● **Problem details**: From the records below, transcribe only the lines running from the one with "intros k Hk." through the one with "exists a'. split_and!; [done..|].". Keep both of those end lines.

Collected data
--*--
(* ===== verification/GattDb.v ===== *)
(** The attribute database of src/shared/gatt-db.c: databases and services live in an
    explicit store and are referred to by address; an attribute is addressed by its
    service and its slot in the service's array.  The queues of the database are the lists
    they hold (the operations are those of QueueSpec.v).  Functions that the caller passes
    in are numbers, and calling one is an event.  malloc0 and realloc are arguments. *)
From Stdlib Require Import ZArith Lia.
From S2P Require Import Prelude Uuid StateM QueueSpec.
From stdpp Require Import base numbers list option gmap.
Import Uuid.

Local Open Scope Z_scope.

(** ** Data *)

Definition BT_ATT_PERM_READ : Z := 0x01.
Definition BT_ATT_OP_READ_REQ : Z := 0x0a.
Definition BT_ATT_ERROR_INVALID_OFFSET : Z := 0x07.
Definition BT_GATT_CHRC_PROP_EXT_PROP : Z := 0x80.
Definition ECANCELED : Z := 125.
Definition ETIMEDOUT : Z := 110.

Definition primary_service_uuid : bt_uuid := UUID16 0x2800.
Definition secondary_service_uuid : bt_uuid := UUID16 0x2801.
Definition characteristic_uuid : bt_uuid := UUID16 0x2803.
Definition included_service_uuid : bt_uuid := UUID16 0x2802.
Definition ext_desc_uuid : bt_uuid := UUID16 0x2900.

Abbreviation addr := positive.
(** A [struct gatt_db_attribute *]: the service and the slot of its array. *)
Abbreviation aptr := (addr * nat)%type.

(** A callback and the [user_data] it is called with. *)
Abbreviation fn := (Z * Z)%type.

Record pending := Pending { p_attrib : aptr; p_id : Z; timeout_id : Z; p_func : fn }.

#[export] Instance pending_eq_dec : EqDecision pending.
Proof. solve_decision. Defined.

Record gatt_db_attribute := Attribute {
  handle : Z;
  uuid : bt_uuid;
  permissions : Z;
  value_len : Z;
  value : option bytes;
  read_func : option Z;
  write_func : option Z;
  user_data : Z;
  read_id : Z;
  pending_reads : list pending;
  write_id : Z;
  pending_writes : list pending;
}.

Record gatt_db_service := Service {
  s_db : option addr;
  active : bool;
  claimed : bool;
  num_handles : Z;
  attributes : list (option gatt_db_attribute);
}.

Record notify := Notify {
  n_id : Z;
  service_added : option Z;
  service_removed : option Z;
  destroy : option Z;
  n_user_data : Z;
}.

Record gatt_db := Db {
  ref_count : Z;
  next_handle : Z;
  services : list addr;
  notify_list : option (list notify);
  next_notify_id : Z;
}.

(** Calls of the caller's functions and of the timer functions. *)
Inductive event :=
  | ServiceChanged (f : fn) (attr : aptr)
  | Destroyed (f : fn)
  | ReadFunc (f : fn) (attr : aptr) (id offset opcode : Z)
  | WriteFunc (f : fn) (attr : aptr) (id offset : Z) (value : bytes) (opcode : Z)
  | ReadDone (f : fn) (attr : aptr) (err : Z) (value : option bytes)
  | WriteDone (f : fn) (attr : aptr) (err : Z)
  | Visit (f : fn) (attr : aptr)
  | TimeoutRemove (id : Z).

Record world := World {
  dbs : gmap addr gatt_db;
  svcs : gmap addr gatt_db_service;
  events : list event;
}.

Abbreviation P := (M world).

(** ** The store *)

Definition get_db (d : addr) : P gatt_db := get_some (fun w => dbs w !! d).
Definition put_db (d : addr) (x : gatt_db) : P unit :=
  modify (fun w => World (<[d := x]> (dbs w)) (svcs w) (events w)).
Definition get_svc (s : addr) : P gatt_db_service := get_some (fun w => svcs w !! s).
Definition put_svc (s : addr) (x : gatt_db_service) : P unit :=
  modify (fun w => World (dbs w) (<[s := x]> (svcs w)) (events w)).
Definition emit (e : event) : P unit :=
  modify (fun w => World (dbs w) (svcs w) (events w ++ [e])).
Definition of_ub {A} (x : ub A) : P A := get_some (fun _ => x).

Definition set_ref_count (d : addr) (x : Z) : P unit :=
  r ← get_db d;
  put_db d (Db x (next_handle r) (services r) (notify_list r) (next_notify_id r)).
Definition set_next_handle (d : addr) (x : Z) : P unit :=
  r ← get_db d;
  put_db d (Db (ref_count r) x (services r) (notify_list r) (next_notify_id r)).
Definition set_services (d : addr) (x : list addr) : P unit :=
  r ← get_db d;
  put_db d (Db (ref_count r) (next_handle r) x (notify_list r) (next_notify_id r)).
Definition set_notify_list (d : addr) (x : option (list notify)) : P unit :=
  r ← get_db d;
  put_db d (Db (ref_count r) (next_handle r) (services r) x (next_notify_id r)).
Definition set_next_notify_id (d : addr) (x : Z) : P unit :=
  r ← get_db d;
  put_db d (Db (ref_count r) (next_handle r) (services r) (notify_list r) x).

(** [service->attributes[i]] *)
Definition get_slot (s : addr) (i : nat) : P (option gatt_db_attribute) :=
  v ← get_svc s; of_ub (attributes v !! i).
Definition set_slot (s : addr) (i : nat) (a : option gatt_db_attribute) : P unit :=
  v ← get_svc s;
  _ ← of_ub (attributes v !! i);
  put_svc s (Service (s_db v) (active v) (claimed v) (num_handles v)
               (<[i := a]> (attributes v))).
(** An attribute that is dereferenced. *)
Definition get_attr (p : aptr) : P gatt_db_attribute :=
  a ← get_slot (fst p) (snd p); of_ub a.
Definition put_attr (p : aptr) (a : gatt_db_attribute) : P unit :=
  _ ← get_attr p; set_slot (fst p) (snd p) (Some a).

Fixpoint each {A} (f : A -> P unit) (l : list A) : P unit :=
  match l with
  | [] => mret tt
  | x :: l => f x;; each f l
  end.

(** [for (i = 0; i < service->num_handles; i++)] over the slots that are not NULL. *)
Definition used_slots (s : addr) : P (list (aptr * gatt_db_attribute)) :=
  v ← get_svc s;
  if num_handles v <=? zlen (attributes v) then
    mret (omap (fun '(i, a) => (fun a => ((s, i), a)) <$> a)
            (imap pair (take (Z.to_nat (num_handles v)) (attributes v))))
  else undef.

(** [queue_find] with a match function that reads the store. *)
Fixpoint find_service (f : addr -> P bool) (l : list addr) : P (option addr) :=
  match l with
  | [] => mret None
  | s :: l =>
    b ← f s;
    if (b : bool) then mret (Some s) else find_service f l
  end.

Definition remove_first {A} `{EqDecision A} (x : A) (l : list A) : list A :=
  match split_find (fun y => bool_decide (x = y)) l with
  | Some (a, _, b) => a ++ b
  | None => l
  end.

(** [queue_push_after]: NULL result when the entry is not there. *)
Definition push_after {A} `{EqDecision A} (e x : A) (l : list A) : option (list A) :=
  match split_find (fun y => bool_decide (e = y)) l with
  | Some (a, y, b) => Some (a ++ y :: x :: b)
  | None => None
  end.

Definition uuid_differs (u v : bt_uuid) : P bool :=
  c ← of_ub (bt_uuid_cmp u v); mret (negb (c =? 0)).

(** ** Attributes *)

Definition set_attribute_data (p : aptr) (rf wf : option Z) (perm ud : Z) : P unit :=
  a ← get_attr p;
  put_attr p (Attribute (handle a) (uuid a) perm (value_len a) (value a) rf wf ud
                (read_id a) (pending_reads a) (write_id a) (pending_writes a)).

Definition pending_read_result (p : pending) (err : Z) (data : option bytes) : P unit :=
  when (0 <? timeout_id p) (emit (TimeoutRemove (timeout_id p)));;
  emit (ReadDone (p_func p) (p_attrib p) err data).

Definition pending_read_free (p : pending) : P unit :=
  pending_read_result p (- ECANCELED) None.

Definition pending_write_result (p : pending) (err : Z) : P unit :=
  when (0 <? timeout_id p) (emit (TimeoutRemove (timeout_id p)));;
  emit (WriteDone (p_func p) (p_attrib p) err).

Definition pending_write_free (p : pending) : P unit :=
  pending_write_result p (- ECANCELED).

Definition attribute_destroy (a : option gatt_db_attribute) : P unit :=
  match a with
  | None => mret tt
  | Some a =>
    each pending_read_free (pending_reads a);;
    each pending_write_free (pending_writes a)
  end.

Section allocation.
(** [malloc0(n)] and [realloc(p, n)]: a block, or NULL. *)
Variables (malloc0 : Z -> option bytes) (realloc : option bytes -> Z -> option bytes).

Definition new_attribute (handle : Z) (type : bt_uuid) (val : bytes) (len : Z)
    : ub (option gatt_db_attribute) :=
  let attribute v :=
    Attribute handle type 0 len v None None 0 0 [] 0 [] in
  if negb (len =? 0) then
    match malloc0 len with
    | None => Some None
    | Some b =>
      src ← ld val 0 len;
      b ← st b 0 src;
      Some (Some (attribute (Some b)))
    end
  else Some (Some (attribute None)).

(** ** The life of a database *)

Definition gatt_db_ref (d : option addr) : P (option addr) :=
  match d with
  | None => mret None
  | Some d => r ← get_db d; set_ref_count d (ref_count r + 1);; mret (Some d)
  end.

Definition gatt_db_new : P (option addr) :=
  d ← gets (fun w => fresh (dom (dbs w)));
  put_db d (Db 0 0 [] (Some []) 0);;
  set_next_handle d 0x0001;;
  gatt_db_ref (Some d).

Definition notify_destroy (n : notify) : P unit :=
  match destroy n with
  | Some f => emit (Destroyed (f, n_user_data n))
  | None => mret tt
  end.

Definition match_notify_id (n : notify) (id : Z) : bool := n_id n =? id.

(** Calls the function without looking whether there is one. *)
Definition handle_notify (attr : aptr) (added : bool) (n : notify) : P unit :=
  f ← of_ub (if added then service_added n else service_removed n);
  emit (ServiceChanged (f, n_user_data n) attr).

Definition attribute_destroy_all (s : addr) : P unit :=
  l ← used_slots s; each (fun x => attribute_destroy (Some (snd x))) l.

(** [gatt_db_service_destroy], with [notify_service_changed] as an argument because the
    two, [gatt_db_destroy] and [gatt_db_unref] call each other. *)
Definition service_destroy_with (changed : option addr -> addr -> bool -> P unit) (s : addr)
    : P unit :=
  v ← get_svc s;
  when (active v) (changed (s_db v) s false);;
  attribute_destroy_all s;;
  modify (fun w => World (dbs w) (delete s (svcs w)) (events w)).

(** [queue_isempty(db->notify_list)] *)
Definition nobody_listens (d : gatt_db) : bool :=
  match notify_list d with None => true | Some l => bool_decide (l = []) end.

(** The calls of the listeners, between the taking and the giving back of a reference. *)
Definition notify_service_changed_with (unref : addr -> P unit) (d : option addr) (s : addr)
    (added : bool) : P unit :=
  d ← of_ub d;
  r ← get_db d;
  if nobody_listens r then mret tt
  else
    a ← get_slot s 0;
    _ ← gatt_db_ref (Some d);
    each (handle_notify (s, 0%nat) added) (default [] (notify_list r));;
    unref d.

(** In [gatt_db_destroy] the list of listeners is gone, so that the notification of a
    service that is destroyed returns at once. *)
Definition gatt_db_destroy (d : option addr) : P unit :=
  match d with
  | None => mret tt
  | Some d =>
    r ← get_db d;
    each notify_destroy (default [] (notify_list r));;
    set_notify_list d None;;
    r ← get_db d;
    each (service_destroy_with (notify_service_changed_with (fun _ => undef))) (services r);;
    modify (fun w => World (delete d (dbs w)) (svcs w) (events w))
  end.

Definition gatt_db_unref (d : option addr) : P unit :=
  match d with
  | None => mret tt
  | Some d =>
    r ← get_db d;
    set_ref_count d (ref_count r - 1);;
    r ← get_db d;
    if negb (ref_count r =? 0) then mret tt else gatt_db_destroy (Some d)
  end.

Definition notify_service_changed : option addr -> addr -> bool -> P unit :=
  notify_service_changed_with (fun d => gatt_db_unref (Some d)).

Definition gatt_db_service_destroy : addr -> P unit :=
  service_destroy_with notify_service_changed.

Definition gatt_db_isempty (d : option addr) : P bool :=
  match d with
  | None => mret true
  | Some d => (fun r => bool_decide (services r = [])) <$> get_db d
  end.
--*--
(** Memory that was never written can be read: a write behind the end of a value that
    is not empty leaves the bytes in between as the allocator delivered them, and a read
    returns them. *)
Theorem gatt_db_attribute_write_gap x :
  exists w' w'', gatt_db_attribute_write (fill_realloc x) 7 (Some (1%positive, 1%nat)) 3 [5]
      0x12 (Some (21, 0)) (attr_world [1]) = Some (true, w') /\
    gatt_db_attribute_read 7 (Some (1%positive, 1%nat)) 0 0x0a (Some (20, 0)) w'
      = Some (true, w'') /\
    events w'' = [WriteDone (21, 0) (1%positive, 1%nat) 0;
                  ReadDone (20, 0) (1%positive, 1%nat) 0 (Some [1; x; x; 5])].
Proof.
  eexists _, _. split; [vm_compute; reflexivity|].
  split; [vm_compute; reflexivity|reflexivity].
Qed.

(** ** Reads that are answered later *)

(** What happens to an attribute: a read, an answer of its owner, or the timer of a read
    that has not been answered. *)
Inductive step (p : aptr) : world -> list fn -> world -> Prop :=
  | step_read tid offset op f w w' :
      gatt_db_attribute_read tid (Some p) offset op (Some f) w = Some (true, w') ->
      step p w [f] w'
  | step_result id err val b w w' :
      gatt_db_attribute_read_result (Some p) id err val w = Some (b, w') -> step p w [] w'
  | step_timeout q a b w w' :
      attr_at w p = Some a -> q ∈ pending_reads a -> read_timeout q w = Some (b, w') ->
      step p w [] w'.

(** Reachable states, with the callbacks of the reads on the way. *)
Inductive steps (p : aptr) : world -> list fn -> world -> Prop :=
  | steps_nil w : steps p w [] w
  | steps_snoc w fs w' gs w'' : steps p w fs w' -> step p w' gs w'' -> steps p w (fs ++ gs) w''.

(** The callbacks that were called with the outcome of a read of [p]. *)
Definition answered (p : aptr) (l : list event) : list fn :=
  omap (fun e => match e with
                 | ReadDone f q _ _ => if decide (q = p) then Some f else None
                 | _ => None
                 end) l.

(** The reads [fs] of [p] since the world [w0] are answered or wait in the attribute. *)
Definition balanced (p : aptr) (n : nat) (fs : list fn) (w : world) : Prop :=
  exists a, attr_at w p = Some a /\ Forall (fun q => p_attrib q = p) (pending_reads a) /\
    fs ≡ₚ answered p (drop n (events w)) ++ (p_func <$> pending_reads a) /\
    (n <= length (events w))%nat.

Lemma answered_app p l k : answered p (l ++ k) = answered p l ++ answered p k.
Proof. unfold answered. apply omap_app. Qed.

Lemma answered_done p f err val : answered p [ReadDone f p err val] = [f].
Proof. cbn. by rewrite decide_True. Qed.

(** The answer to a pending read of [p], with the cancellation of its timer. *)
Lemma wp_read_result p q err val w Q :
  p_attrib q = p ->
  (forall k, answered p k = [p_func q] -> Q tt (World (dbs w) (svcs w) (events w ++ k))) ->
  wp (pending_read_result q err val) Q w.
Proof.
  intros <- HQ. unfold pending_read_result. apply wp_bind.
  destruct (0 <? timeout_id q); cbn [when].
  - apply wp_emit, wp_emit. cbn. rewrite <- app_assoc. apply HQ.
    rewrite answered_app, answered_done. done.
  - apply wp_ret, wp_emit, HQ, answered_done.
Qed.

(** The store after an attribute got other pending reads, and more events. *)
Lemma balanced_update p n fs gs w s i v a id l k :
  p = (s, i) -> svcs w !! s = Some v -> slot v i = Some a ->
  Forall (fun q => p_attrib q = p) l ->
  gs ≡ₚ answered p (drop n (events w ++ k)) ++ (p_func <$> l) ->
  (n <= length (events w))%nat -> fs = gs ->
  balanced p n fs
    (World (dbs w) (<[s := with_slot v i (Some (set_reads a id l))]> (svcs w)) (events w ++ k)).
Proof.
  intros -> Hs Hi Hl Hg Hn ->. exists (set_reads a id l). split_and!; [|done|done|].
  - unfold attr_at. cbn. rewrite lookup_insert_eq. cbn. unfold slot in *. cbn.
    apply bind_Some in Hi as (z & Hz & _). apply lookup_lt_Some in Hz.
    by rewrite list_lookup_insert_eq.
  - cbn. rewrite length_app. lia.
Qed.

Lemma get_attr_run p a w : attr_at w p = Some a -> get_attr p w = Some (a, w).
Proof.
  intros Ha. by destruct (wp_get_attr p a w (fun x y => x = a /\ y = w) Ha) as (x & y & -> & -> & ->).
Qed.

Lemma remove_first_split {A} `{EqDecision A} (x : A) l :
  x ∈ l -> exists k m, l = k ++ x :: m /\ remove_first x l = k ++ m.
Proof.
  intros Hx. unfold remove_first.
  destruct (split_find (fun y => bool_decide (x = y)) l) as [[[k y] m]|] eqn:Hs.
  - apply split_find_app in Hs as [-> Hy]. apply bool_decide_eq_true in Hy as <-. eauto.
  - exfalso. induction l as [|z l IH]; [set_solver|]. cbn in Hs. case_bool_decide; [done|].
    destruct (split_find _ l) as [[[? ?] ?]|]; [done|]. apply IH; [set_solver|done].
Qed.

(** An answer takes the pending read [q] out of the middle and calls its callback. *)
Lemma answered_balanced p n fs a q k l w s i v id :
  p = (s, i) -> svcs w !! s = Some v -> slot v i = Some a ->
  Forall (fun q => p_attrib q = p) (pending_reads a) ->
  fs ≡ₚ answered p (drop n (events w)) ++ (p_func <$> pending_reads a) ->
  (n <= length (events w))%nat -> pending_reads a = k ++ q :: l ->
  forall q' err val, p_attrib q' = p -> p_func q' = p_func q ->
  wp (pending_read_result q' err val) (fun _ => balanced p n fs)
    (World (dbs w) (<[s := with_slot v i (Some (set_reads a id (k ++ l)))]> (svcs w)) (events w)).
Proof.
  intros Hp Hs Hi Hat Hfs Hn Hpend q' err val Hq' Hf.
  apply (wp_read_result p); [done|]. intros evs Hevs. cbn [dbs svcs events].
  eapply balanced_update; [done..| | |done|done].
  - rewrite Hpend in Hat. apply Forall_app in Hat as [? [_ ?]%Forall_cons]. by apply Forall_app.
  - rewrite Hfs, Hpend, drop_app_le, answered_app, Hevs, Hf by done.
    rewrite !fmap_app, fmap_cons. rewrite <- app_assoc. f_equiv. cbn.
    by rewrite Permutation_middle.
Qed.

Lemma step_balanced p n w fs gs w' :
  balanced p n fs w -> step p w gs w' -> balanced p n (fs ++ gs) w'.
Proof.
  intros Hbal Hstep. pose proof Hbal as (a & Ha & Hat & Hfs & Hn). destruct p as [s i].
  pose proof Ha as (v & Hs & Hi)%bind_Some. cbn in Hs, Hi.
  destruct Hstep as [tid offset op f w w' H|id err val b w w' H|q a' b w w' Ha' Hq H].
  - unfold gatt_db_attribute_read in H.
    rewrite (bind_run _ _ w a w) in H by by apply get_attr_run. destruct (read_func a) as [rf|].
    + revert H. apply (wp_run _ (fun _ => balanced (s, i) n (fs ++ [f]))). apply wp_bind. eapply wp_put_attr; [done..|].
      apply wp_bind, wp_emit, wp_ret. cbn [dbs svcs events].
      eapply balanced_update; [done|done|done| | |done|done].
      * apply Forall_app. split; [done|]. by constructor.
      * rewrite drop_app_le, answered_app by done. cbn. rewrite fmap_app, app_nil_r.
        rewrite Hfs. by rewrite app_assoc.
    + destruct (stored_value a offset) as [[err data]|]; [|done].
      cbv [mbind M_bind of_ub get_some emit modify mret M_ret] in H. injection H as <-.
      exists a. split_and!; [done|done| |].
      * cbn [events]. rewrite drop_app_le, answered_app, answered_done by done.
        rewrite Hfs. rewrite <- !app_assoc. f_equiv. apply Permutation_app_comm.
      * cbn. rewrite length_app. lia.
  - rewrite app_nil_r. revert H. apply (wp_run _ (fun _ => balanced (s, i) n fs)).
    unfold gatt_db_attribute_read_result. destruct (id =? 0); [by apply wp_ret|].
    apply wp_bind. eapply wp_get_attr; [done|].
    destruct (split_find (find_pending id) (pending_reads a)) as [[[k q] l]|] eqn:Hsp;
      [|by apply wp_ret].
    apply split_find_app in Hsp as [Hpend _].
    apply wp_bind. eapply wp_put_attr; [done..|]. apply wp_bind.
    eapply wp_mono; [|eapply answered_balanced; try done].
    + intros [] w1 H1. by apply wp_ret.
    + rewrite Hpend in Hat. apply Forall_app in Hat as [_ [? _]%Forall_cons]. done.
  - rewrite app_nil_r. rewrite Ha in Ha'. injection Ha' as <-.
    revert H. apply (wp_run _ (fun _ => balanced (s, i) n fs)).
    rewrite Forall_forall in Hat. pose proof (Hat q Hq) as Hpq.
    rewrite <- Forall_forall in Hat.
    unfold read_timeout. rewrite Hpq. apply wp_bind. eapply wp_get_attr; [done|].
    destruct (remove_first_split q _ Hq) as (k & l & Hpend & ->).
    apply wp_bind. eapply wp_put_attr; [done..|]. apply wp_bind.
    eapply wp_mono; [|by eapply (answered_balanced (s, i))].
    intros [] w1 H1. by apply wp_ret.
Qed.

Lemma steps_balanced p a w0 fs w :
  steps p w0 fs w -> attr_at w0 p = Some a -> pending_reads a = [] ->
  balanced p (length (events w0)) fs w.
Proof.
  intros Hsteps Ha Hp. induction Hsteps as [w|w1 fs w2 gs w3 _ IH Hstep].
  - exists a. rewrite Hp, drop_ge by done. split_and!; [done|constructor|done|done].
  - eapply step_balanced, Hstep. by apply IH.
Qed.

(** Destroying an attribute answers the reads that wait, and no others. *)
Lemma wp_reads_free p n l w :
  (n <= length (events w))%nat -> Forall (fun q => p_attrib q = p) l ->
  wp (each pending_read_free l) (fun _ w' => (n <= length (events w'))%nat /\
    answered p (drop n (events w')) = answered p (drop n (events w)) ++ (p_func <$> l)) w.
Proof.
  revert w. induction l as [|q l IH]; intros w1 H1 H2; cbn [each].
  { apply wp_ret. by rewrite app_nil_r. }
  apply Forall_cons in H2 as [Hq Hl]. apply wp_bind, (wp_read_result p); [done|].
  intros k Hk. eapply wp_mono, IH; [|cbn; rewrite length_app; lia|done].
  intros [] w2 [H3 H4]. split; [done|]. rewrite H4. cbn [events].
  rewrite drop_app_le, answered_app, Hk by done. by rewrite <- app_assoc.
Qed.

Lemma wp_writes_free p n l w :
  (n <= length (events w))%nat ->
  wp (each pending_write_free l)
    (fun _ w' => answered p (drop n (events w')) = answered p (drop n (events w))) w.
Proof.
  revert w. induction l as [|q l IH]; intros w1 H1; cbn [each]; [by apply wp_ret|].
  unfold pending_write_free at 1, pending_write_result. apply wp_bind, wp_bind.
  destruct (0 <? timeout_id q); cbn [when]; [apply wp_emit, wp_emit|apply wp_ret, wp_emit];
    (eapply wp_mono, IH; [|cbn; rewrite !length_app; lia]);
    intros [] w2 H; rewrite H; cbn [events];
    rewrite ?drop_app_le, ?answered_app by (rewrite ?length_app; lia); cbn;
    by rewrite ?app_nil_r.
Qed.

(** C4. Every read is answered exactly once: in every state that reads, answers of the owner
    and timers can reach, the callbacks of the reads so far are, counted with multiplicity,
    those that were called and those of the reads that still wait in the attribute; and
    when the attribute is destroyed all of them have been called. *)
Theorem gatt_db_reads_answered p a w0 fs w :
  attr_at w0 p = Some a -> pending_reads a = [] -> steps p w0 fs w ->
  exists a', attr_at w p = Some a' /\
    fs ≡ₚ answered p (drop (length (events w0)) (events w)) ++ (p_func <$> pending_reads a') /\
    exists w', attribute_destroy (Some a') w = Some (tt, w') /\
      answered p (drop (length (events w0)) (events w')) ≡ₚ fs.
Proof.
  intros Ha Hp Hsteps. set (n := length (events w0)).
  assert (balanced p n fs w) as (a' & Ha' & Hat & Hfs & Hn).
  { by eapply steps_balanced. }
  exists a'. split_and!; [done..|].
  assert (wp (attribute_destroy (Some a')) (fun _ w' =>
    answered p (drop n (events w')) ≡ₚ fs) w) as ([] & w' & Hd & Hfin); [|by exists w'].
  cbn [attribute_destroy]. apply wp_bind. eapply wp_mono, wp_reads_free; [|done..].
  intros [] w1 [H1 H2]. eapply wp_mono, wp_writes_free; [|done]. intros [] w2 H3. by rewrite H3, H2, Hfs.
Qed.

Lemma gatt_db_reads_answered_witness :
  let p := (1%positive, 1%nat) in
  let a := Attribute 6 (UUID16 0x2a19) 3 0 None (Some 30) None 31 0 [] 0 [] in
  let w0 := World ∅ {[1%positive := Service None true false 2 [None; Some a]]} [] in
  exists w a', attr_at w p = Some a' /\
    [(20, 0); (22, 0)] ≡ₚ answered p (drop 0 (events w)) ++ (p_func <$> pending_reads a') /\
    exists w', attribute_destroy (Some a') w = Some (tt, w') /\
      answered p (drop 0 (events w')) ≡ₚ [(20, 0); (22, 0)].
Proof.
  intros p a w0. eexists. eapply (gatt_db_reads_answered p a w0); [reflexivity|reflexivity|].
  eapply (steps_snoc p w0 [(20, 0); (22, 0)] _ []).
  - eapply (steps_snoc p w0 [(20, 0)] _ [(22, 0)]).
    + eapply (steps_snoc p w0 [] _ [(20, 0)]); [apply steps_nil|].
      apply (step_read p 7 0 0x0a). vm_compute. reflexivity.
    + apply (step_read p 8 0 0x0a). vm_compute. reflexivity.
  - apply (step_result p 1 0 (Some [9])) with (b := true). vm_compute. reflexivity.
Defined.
--*--
● **Task solution**:
  intros k Hk. eapply wp_mono, IH; [|cbn; rewrite length_app; lia|done].
  intros [] w2 [H3 H4]. split; [done|]. rewrite H4. cbn [events].
  rewrite drop_app_le, answered_app, Hk by done. by rewrite <- app_assoc.
Qed.

Lemma wp_writes_free p n l w :
  (n <= length (events w))%nat ->
  wp (each pending_write_free l)
    (fun _ w' => answered p (drop n (events w')) = answered p (drop n (events w))) w.
Proof.
  revert w. induction l as [|q l IH]; intros w1 H1; cbn [each]; [by apply wp_ret|].
  unfold pending_write_free at 1, pending_write_result. apply wp_bind, wp_bind.
  destruct (0 <? timeout_id q); cbn [when]; [apply wp_emit, wp_emit|apply wp_ret, wp_emit];
    (eapply wp_mono, IH; [|cbn; rewrite !length_app; lia]);
    intros [] w2 H; rewrite H; cbn [events];
    rewrite ?drop_app_le, ?answered_app by (rewrite ?length_app; lia); cbn;
    by rewrite ?app_nil_r.
Qed.

(** C4. Every read is answered exactly once: in every state that reads, answers of the owner
    and timers can reach, the callbacks of the reads so far are, counted with multiplicity,
    those that were called and those of the reads that still wait in the attribute; and
    when the attribute is destroyed all of them have been called. *)
Theorem gatt_db_reads_answered p a w0 fs w :
  attr_at w0 p = Some a -> pending_reads a = [] -> steps p w0 fs w ->
  exists a', attr_at w p = Some a' /\
    fs ≡ₚ answered p (drop (length (events w0)) (events w)) ++ (p_func <$> pending_reads a') /\
    exists w', attribute_destroy (Some a') w = Some (tt, w') /\
      answered p (drop (length (events w0)) (events w')) ≡ₚ fs.
Proof.
  intros Ha Hp Hsteps. set (n := length (events w0)).
  assert (balanced p n fs w) as (a' & Ha' & Hat & Hfs & Hn).
  { by eapply steps_balanced. }
  exists a'. split_and!; [done..|].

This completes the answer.